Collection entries

* * * * *

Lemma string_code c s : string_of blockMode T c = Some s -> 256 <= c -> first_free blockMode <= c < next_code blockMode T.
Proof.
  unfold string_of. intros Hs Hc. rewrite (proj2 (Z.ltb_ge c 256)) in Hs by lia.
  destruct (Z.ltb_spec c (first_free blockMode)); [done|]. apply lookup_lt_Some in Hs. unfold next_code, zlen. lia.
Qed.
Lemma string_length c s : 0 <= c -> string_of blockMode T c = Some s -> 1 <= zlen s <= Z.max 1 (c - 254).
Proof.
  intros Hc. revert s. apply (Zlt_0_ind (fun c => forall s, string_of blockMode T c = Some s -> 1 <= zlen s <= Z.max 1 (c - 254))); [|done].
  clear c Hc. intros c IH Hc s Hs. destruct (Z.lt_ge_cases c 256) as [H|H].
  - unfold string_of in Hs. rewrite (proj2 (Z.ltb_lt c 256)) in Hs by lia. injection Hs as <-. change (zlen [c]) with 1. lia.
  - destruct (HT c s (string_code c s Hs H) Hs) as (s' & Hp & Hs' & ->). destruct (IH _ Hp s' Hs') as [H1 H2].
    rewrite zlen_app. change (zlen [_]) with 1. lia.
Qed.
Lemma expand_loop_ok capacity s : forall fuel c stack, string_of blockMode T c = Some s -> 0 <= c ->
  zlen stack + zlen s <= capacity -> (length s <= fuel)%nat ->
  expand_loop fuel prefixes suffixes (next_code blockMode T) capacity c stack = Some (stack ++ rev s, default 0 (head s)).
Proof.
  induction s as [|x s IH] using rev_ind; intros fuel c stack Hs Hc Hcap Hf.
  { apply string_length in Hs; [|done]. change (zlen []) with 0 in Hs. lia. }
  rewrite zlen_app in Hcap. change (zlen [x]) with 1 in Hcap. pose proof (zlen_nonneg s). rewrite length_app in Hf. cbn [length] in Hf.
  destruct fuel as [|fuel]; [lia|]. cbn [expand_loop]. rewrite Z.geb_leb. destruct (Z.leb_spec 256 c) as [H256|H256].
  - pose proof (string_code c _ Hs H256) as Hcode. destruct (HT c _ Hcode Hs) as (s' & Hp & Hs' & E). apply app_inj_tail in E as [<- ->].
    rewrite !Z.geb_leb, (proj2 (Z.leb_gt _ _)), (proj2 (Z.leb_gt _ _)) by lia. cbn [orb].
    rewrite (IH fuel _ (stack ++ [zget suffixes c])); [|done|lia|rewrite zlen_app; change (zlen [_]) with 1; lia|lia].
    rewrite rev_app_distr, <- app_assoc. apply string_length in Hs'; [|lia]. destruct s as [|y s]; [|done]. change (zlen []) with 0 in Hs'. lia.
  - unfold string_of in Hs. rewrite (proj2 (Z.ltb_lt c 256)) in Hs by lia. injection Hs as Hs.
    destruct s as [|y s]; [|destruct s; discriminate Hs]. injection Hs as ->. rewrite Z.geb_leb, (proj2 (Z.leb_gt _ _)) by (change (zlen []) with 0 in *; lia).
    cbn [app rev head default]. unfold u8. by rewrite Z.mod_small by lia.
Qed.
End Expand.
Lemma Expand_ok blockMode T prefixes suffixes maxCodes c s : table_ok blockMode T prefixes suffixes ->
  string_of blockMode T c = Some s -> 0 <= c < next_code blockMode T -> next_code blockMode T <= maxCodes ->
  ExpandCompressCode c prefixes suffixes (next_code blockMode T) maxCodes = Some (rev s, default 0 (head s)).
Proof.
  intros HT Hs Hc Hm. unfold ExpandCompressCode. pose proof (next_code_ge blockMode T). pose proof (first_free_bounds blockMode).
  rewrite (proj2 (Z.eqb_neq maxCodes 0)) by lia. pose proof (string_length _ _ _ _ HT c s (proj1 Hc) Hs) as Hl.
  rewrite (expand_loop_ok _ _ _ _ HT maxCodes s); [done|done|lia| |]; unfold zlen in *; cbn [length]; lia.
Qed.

* * * * *

WORK TASK:
Pull out all lines from the entries above that include the word "unfold".

SOLUTION FOR THIS EXERCISE:
  unfold string_of. intros Hs Hc. rewrite (proj2 (Z.ltb_ge c 256)) in Hs by lia.
  destruct (Z.ltb_spec c (first_free blockMode)); [done|]. apply lookup_lt_Some in Hs. unfold next_code, zlen. lia.
  - unfold string_of in Hs. rewrite (proj2 (Z.ltb_lt c 256)) in Hs by lia. injection Hs as <-. change (zlen [c]) with 1. lia.
  - unfold string_of in Hs. rewrite (proj2 (Z.ltb_lt c 256)) in Hs by lia. injection Hs as Hs.
    cbn [app rev head default]. unfold u8. by rewrite Z.mod_small by lia.
  intros HT Hs Hc Hm. unfold ExpandCompressCode. pose proof (next_code_ge blockMode T). pose proof (first_free_bounds blockMode).
  rewrite (expand_loop_ok _ _ _ _ HT maxCodes s); [done|done|lia| |]; unfold zlen in *; cbn [length]; lia.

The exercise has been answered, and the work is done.